=== Supplied material ===

(* ===== verification/Applicator.v ===== *)
(** * pkg/meta/client.go and pkg/resource: applicators

    An applicator creates an object that the API server does not have and changes the one
    it has: the updating applicator writes the whole object at the version of the server,
    the patching applicator sends it as a merge patch. The object is the caller's, and the
    calls write what the server returns into it; a failed call leaves it as it was. *)

From S2P Require Import Prelude Meta.

(** The calls of [client.Client] on objects of type [T]. *)
Record ApplyClient (W T : Type) : Type := MkApplyClient {
  ac_Get : NamespacedName -> W -> result T;
  ac_Create : T -> W -> W * result T;
  ac_Update : T -> W -> W * result T;
  ac_Patch : T -> T -> W -> W * result T
}.
Arguments ac_Get {W T} a.
Arguments ac_Create {W T} a.
Arguments ac_Update {W T} a.
Arguments ac_Patch {W T} a.

Section Applicator.
Context {W T : Type} `{E : ErrorsAPI} (c : ApplyClient W T).
Context (meta : T -> ObjectMeta) (set_version : string -> T -> T).

(** An option gets the current and the desired object and may change both.

    [pkg/resource/applicator.go:44-46 ApplyOption] *)
Definition ApplyOption : Type := T -> T -> (T * T) * error.

(** [pkg/resource/applicator.go:48-57 UpdateFn] *)
Definition UpdateFn (fn : T -> T -> T * T) : ApplyOption := fun current desired => (fn current desired, None).

(** The loop over the options: the first error ends it. *)
Fixpoint run_options (ao : list ApplyOption) (current desired : T) : (T * T) * error :=
  match ao with
  | [] => ((current, desired), None)
  | fn :: ao =>
      match fn current desired with
      | (cd, Some e) => (cd, Some e)
      | ((current, desired), None) => run_options ao current desired
      end
  end.

(** A call with the object [o], whose answer is written to the caller's object. *)
Definition obj_call (f : W -> W * result T) (o : T) (msg : string) : M (W * T) unit := fun s =>
  match f s.1 with
  | (w, Ok o) => ((w, o), Ok tt)
  | (w, Err e) => ((w, o), match Wrap (Some e) msg with Some e => Err e | None => Ok tt end)
  | (w, Panic) => ((w, o), Panic)
  end.

Definition key (o : T) : NamespacedName := NSN (om_Namespace (meta o)) (om_Name (meta o)).
Definition generated (o : T) : bool := bool_decide (om_Name (meta o) = "" /\ om_GenerateName (meta o) <> "").

(** [pkg/meta/client.go:48-79 APIUpdatingApplicator.Apply] *)
Definition updating_Apply (ao : list ApplyOption) : M (W * T) unit := fun '(w, o) =>
  if generated o then obj_call (ac_Create c o) o "cannot create object" (w, o)
  else match ac_Get c (key o) w with
  | Panic => ((w, o), Panic)
  | Err e =>
      if IsNotFound e then obj_call (ac_Create c o) o "cannot create object" (w, o)
      else ((w, o), match Wrap (Some e) "cannot get object" with Some e => Err e | None => Ok tt end)
  | Ok current =>
      match run_options ao current o with
      | ((_, o), Some e) => ((w, o), Err e)
      | ((current, o), None) =>
          let o := set_version (om_ResourceVersion (meta current)) o in
          obj_call (ac_Update c o) o "cannot update object" (w, o)
      end
  end.

(** The object is read into, so that the caller has the current object from then on; the
    patch is what was desired.

    [pkg/resource/api.go:44-78 APIPatchingApplicator.Apply] *)
Definition patching_Apply (ao : list ApplyOption) : M (W * T) unit := fun '(w, o) =>
  if generated o then obj_call (ac_Create c o) o "cannot create object" (w, o)
  else match ac_Get c (key o) w with
  | Panic => ((w, o), Panic)
  | Err e =>
      if IsNotFound e then obj_call (ac_Create c o) o "cannot create object" (w, o)
      else ((w, o), match Wrap (Some e) "cannot get object" with Some e => Err e | None => Ok tt end)
  | Ok current =>
      match run_options ao current o with
      | ((current, _), Some e) => ((w, current), Err e)
      | ((current, desired), None) => obj_call (ac_Patch c current desired) current "cannot patch object" (w, current)
      end
  end.

(** ** What the API server does

    [view] are the stored objects. A patch that names no version merges the desired object into the stored one;
    a second merge of the same object changes nothing, and neither does the merge of an
    object into what was created from it. *)
Class ApplyLaws (view : W -> gmap NamespacedName T) (created : T -> T) (merge : T -> T -> T) : Prop := {
  al_Get : forall k w, match view w !! k with
    | Some t => ac_Get c k w = Ok t
    | None => exists e, ac_Get c k w = Err e /\ IsNotFound e = true
    end;
  al_Create : forall o w, view w !! key o = None -> om_Name (meta o) <> "" ->
    exists w', ac_Create c o w = (w', Ok (created o)) /\ view w' = <[key o := created o]> (view w);
  al_Patch : forall current o w t, view w !! key o = Some t -> om_ResourceVersion (meta o) = "" ->
    exists w', ac_Patch c current o w = (w', Ok (merge t o)) /\ view w' = <[key o := merge t o]> (view w);
  al_Update : forall o w t, view w !! key o = Some t -> om_ResourceVersion (meta o) = om_ResourceVersion (meta t) ->
    exists w' o', ac_Update c o w = (w', Ok o') /\ view w' = <[key o := o']> (view w);
  al_merge_twice : forall t o, merge (merge t o) o = merge t o;
  al_merge_created : forall o, merge (created o) o = created o;
  al_version : forall v o, meta (set_version v o) = set_ResourceVersion v (meta o)
}.

Context (view : W -> gmap NamespacedName T) (created : T -> T) (merge : T -> T -> T).
Context `{!ApplyLaws view created merge}.

Lemma named_not_generated o : om_Name (meta o) <> "" -> generated o = false.
Proof. intros Hn. apply bool_decide_eq_false. by intros []. Qed.

(** What a named object becomes on the server. *)
Definition applied (w : W) (o : T) : T := match view w !! key o with Some t => merge t o | None => created o end.

Lemma patching_Apply_ok w o : om_Name (meta o) <> "" -> om_ResourceVersion (meta o) = "" ->
  exists w', patching_Apply [] (w, o) = ((w', applied w o), Ok tt) /\ view w' = <[key o := applied w o]> (view w).
Proof.
  intros Hn Hrv. unfold patching_Apply, applied. rewrite named_not_generated by done. pose proof (al_Get (key o) w) as Hg.
  destruct (view w !! key o) as [t|] eqn:Hv.
  - rewrite Hg. cbn [run_options]. destruct (al_Patch t o w t Hv Hrv) as (w' & Hp & Hw'). exists w'. unfold obj_call. cbn [fst]. by rewrite Hp.
  - destruct Hg as (e & -> & ->). destruct (al_Create o w Hv Hn) as (w' & Hc & Hw'). exists w'. unfold obj_call. cbn [fst]. by rewrite Hc.
Qed.

(** The patching applicator without options, on an object with a name and without
    a version: it succeeds, the server has the object merged into the one it had, or the created object when it had
    none, and nothing else changes; the caller has what the server has; and applying the
    same object again changes nothing. *)
Theorem patching_Apply_converges w o : om_Name (meta o) <> "" -> om_ResourceVersion (meta o) = "" ->
  exists w' w'', patching_Apply [] (w, o) = ((w', applied w o), Ok tt) /\ view w' = <[key o := applied w o]> (view w) /\
    patching_Apply [] (w', o) = ((w'', applied w o), Ok tt) /\ view w'' = view w'.
Proof.
  intros Hn Hrv. destruct (patching_Apply_ok w o Hn Hrv) as (w' & Hr & Hw'). destruct (patching_Apply_ok w' o Hn Hrv) as (w'' & Hr' & Hw'').
  exists w', w''. assert (Ha : applied w' o = applied w o).
  { unfold applied at 1. rewrite Hw', lookup_insert_eq. unfold applied. destruct (view w !! key o); [apply al_merge_twice|apply al_merge_created]. }
  rewrite Ha in Hr', Hw''. split; [done|]. split; [done|]. split; [done|].
  rewrite Hw''. apply insert_id. by rewrite Hw', lookup_insert_eq.
Qed.

(** The updating applicator never conflicts with the version it has just read. *)
Lemma updating_Apply_no_conflict w o : om_Name (meta o) <> "" ->
  exists w' o', updating_Apply [] (w, o) = ((w', o'), Ok tt) /\ view w' = <[key o := o']> (view w).
Proof.
  intros Hn. unfold updating_Apply. rewrite named_not_generated by done. pose proof (al_Get (key o) w) as Hg.
  destruct (view w !! key o) as [t|] eqn:Hv.
  - rewrite Hg. cbn [run_options]. set (o1 := set_version (om_ResourceVersion (meta t)) o).
    assert (Hk : key o1 = key o) by (unfold key, o1; by rewrite al_version).
    destruct (al_Update o1 w t) as (w' & o' & Hu & Hw'); [by rewrite Hk|unfold o1; by rewrite al_version|].
    exists w', o'. unfold obj_call. cbn [fst]. rewrite Hu, <-Hk. done.
  - destruct Hg as (e & -> & ->). destruct (al_Create o w Hv Hn) as (w' & Hc & Hw'). exists w', (created o).
    unfold obj_call. cbn [fst]. by rewrite Hc.
Qed.

(** An option that fails keeps the server as it is. *)
Lemma patching_Apply_option_fails w o ao e cd : om_Name (meta o) <> "" -> forall t, view w !! key o = Some t ->
  run_options ao t o = (cd, Some e) -> patching_Apply ao (w, o) = ((w, cd.1), Err e).
Proof.
  intros Hn t Hv Hr. unfold patching_Apply. rewrite named_not_generated by done. pose proof (al_Get (key o) w) as Hg. rewrite Hv in Hg.
  rewrite Hg, Hr. by destruct cd.
Qed.

End Applicator.

(** ** Objects that are only metadata *)

#[local] Instance plain_errors : ErrorsAPI := {
  Wrap e m := match e with Some e => Some (m +:+ ": " +:+ e) | None => None end;
  IsNotFound e := bool_decide (e = "not found")
}.

Definition meta_key (o : ObjectMeta) : NamespacedName := NSN (om_Namespace o) (om_Name o).
Definition store (o : ObjectMeta) (w : gmap NamespacedName ObjectMeta) : gmap NamespacedName ObjectMeta * result ObjectMeta :=
  (<[meta_key o := o]> w, Ok o).
Definition merge_meta (t o : ObjectMeta) : ObjectMeta := set_ResourceVersion (om_ResourceVersion t) o.
Definition meta_client : ApplyClient (gmap NamespacedName ObjectMeta) ObjectMeta := MkApplyClient _ _
  (fun k w => match w !! k with Some o => Ok o | None => Err "not found" end)
  (fun o w => store (set_ResourceVersion "1" o) w)
  (fun o w => match w !! meta_key o with
              | Some t => if bool_decide (om_ResourceVersion o = om_ResourceVersion t) then store o w else (w, Err "conflict")
              | None => (w, Err "not found")
              end)
  (fun _ o w => match w !! meta_key o with Some t => store (merge_meta t o) w | None => (w, Err "not found") end).

#[local] Instance meta_laws : ApplyLaws meta_client id set_ResourceVersion id (set_ResourceVersion "1") merge_meta.
Proof.
  split.
  - intros k w. cbn. destruct (w !! k); [done|]. by eexists.
  - intros o w _ _. by eexists.
  - intros current o w t Hv _. eexists. cbn. unfold key, id, meta_key in *. rewrite Hv. split; reflexivity.
  - intros o w t Hv Hrv. eexists _, _. cbn. unfold key, id, meta_key in *. rewrite Hv, bool_decide_true by done. split; reflexivity.
  - intros t []. done.
  - intros []. done.
  - done.
Qed.

(** An object that is not there is created, and applied again. *)
Lemma patching_Apply_converges_witness : let o := MkObjectMeta "a" "" "ns" "" "" None None None [] [] in
  exists w', patching_Apply meta_client id [] (∅, o) = ((w', set_ResourceVersion "1" o), Ok tt).
Proof.
  intros o. destruct (patching_Apply_converges meta_client id set_ResourceVersion id (set_ResourceVersion "1") merge_meta ∅ o) as (w' & w'' & H & _).
  - discriminate.
  - reflexivity.
  - exists w'. exact H.
Defined.
(** [FindFreeSize] returns the [size] least unused identifiers (one when [size]
    is 0) when the range holds that many, and fails otherwise. *)
Theorem FindFreeSize_spec r size : cfg_ok (cfg r) ->
  0 <= size < Offset (cfg r) + MaxEntries (cfg r) - 1 ->
  db_FindFreeSize T size r =
    if bool_decide (Z.of_nat (length (free_ids r)) < Z.max 1 size) then
      Err ("could not find free entries that fit in size " +:+ pretty size)
    else Ok (free_entry <$> take (Z.to_nat (Z.max 1 size)) (free_ids r)).
Proof.
  intros Hc Hsize. pose proof Hc as (?&?&?). pose proof (unsigned_max T).
  rewrite db_FindFreeSize_body, (wrap_unsigned T) by lia. rewrite bool_decide_eq_false_2 by lia.
  rewrite IterateFree_spec, for_next_enough by (done || by apply free_ids_length).
  destruct (walk_size size r [] (free_ids r) [] Hc eq_refl) as [st Hst]; [cbn; lia|].
  change (Z.of_nat (length (@nil Z))) with 0 in Hst. rewrite Hst. case_bool_decide; [done|]. cbn [length]. by rewrite Nat.sub_0_r.
Qed.

(** [GetByLabel] returns exactly the stored entries whose labels the selector
    matches, each once, in ascending order of identifier. *)
Theorem GetByLabel_spec `{LabelsAPI} r sel : db_wf r ->
  exists l, db_GetByLabel sel r = Ok l /\
    (forall e, e ∈ l <-> store r !! ID e = Some e /\ Matches sel (Labels e) = true) /\
    StronglySorted Z.lt (ID <$> l).
Proof. intros. by apply collect_Iterate. Qed.

Lemma GetAll_spec r : db_wf r ->
  exists l, db_GetAll r = Ok l /\ (forall e, e ∈ l <-> store r !! ID e = Some e) /\
    StronglySorted Z.lt (ID <$> l).
Proof.
  intros Hr. destruct (collect_Iterate (fun _ => true) r Hr) as (l&Hl&Hin&Hs).
  exists l. split; [done|]. split; [|done]. intros e. rewrite Hin. tauto.
Qed.

(** The laws of the store as a map: what was set is read back, the other
    identifiers are untouched. *)
Lemma db_Set_accepted e r :
  (forall v, SetValidation (cfg r) = Some v -> v (ID e) = None) ->
  db_Set e r = (db_add e r, Ok tt).
Proof. intros Hv. unfold db_Set. destruct (SetValidation (cfg r)) as [v|]; [by rewrite Hv|done]. Qed.

Lemma db_Delete_accepted id r :
  (forall v, DeleteValidation (cfg r) = Some v -> v id = None) ->
  db_Delete id r = (MkDB (delete id (store r)) (cfg r), Ok tt).
Proof. intros Hv. unfold db_Delete. destruct (DeleteValidation (cfg r)) as [v|]; [by rewrite Hv|done]. Qed.

Lemma db_Get_add e r id :
  db_Get id (db_add e r) = if bool_decide (id = ID e) then Ok e else db_Get id r.
Proof.
  unfold db_Get, db_add. cbn. case_bool_decide as He.
  - by rewrite He, lookup_insert_eq.
  - by rewrite lookup_insert_ne by congruence.
Qed.

End Theorems.

(** ** Runs of a database *)

(** The operations that change a database, by any caller. *)
Inductive db_step (T : inttype) : db -> db -> Prop :=
| step_Set e r : in_range T (ID e) -> db_step T r (db_Set e r).1
| step_Delete id r : in_range T id -> db_step T r (db_Delete id r).1.

Lemma db_step_cfg T r r' : db_step T r r' -> cfg r' = cfg r.
Proof. intros []; unfold db_Set, db_Delete; repeat case_match; done. Qed.

Lemma db_steps_cfg T r r' : rtc (db_step T) r r' -> cfg r' = cfg r.
Proof. induction 1 as [|r1 r2 r3 Hs _ IH]; [done|]. by rewrite IH, (db_step_cfg _ _ _ Hs). Qed.

Lemma db_steps_wf T r r' : rtc (db_step T) r r' -> db_wf T r -> db_wf T r'.
Proof.
  induction 1 as [|r1 r2 r3 Hs _ IH]; [done|]. intros Hw. apply IH.
  destruct Hs; [by apply db_Set_wf|by apply db_Delete_wf].
Qed.

(** An entry that the validation functions protect is never changed. *)
Lemma db_steps_protected T r r' id :
  (exists v err, SetValidation (cfg r) = Some v /\ v id = Some err) ->
  (exists v err, DeleteValidation (cfg r) = Some v /\ v id = Some err) ->
  rtc (db_step T) r r' -> store r' !! id = store r !! id.
Proof.
  intros (sv&serr&Hsv&Hs) (dv&derr&Hdv&Hd). induction 1 as [|r1 r2 r3 Hstep _ IH]; [done|].
  pose proof (db_step_cfg _ _ _ Hstep) as Hc. rewrite IH by (by rewrite Hc). clear IH.
  destruct Hstep as [e r1 _|id' r1 _].
  - unfold db_Set. rewrite Hsv. destruct (sv (ID e)) eqn:He; [done|]. cbn.
    rewrite lookup_insert_ne; [done|]. congruence.
  - unfold db_Delete. rewrite Hdv. destruct (dv id') eqn:He; [done|]. cbn.
    rewrite lookup_delete_ne; [done|]. congruence.
Qed.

===

Assigned task -
If a line of the records includes the string "calls", copy it out.

Output of the task -
    calls write what the server returns into it; a failed call leaves it as it was. *)
(** The calls of [client.Client] on objects of type [T]. *)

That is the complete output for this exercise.